First Anal Sex

Since I could remember, I have been fascinated with sex. Touched as a young girl, and raised in religion, I had issues with my sexuality. As I grew older, I researched sexuality and began my sensual journey with myself. Since balancing my sexuality and spiritual journey I realized that they are both on the same spectrum. Creativity and sexuality sit in the same space of your body, in the female, the womb.
It was an intense experience in which I would just have to trust….trust my breathing to take me over the threshold of pain, trust that he would listen to my requests (slow down, go deeper, less friction, take it OUT!) I was too scared and that’s what made it more painful. I was fighting it (the pleasure and the pain).
But, those moments when he would go deep and I would relax… those were the moments where I experienced bliss…
What can surrendering to physical pain teach you about life? I found that the deeper into the trenches I got into the pain, I got in touch with a pure essence of myself. (This also happened one night when we were together and I was experiencing hellish cramps.) I didn’t know that part of me was ever there, always there, just waiting for me to get to it’s soft center.
Breathing was important. And I think it’s the same when trials and tribulations and the emotions around them feel that they’re trying to rip you apart. I almost had to find this silly part of myself to deal with the pain, because even if I took breathing too seriously, I ended up wanting to push him out. (He even said that I would say stop while simultaneously backing it up on him. I found this funny because it shows how the body often betrays the mind.)

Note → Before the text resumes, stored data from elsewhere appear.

(** X13. The file name is made of the second of the call and of nothing
    else: two calls that reach the write name the same file exactly when
    they are made within the same second, whatever the messages hold. *)
Theorem same_file_exactly_within_the_same_second
  html5 lim sep nl t1 t2 m1 m2 w1 w2 :
  valid_datetime t1 = true -> valid_datetime t2 = true ->
  save_message html5 lim sep nl t1 m1 = Some w1 ->
  save_message html5 lim sep nl t2 m2 = Some w2 ->
  filename w1 = filename w2 <-> t1 = t2.
Proof.
  intros V1 V2 H1 H2.
  apply filename_of_save in H1. apply filename_of_save in H2.
  destruct H1 as [-> _]. destruct H2 as [-> _]. split.
  - intros E. do 3 apply app_inv_head in E. apply app_inv_tail in E.
    destruct (strftime_format t1) as (_ & _ & R1).
    destruct (strftime_format t2) as (_ & _ & R2).
    rewrite <- (R1 V1), <- (R2 V2), E. reflexivity.
  - intros ->. reflexivity.
Qed.

Lemma same_file_exactly_within_the_same_second_witness :
  exists w1 w2,
    save_message (fun _ => None) 4300 (str "/") [10] moment (str "first")
    = Some w1
    /\ save_message (fun _ => None) 4300 (str "/") [10] moment (str "second")
       = Some w2
    /\ filename w1 = filename w2
    /\ filename w1 = str "extracted_data/message_20240102T030405Z.xml".
Proof.
  eexists _, _. split; [reflexivity|]. split; [reflexivity|].
  split; [|reflexivity].
  apply (same_file_exactly_within_the_same_second (fun _ => None) 4300
           (str "/") [10] moment moment (str "first") (str "second")
           _ _ eq_refl eq_refl eq_refl eq_refl).
  reflexivity.
Defined.

End WriterMore.

(** * A message that decodes to nothing *)

Module DecodeMore.

Import Listener Utf8 Utf8Facts.

Lemma decode_all_ill_formed b :
  forallb invalid_start b = true -> decode_ignore b = [].
Proof.
  induction b as [|x b IH]; intros H; [reflexivity|].
  cbn [forallb] in H. apply andb_prop in H. destruct H as [Hx Hb].
  rewrite (decode_invalid_start x b Hx). apply IH, Hb.
Qed.

(** X14. The test for "no message" is made on the bytes, before they are
    decoded: a message that is not empty but holds only bytes that start no
    UTF-8 sequence is logged as received and handed to [save_message] as the
    empty text, and the stop signal stays unset. *)
Theorem ill_formed_message_is_saved_as_empty_text w s h b :
  at_ s = RECEIVING h ->
  stop_signal s = false ->
  exit_clicked w (polls s) = false ->
  get_result w (gets s) = Returns (PyBytes b) ->
  b <> [] ->
  forallb invalid_start b = true ->
  (exists rest,
      snd (step w s)
      = QueueGet h (Returns (PyBytes b)) :: Log INFO ReceivedMessage
        :: SaveMessage [] (save_result w (saves s)) :: rest)
  /\ stop_signal (fst (step w s)) = false.
Proof.
  intros Hat Hstop Hclick Hget Hne Hbad.
  assert (Htruthy : truthy (PyBytes b) = true).
  { destruct b; [congruence | reflexivity]. }
  unfold step, is_set. rewrite Hat, Hstop, Hclick. simpl.
  unfold receive_one; simpl. rewrite Hget, Htruthy. simpl.
  rewrite (decode_all_ill_formed b Hbad).
  destruct (save_result w (saves s)) as [u|[r|]]; simpl.
  - split; [eexists; reflexivity | reflexivity].
  - destruct (r =? MQRC_NO_MSG_AVAILABLE); simpl;
      (split; [eexists; reflexivity | reflexivity]).
  - split; [eexists; reflexivity | reflexivity].
Qed.

Lemma ill_formed_message_is_saved_as_empty_text_witness :
  let w :=
    mk_World (fun _ => false) (fun _ => Returns tt) (fun _ => Returns tt)
      (fun _ => Returns (PyBytes [0xFF; 0x80])) (fun _ => Returns tt) in
  let s := fst (listen_to_queue w 1) in
  snd (step w s)
  = [QueueGet 0 (Returns (PyBytes [0xFF; 0x80])); Log INFO ReceivedMessage;
     SaveMessage [] (Returns tt); Log INFO SavedCleanMessage; Sleep 10]
  /\ stop_signal (fst (step w s)) = false.
Proof.
  cbv zeta.
  destruct (ill_formed_message_is_saved_as_empty_text
              (mk_World (fun _ => false) (fun _ => Returns tt)
                 (fun _ => Returns tt)
                 (fun _ => Returns (PyBytes [0xFF; 0x80]))
                 (fun _ => Returns tt))
              (fst (listen_to_queue
                      (mk_World (fun _ => false) (fun _ => Returns tt)
                         (fun _ => Returns tt)
                         (fun _ => Returns (PyBytes [0xFF; 0x80]))
                         (fun _ => Returns tt)) 1))
              0%nat [0xFF; 0x80]
              eq_refl eq_refl eq_refl eq_refl ltac:(discriminate) eq_refl)
    as (_ & H).
  split; [reflexivity | exact H].
Defined.

End DecodeMore.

The pleasure of anal is a deep pleasure
It has to be, because it simply doesn’t feel good unless it’s deep. The fact that the pleasure overrides the pain and I end up begging for more of what I initially resisted is just utterly ridiculous, and I laugh at myself. This is the silly part.
Support is definitely key. My partner’s kissing me on my back, neck, and shoulders was totally divine. His talking to me and laughing with me, telling me that it will feel better soon… It was such a mirror as to how we can be outside of this sexual experience.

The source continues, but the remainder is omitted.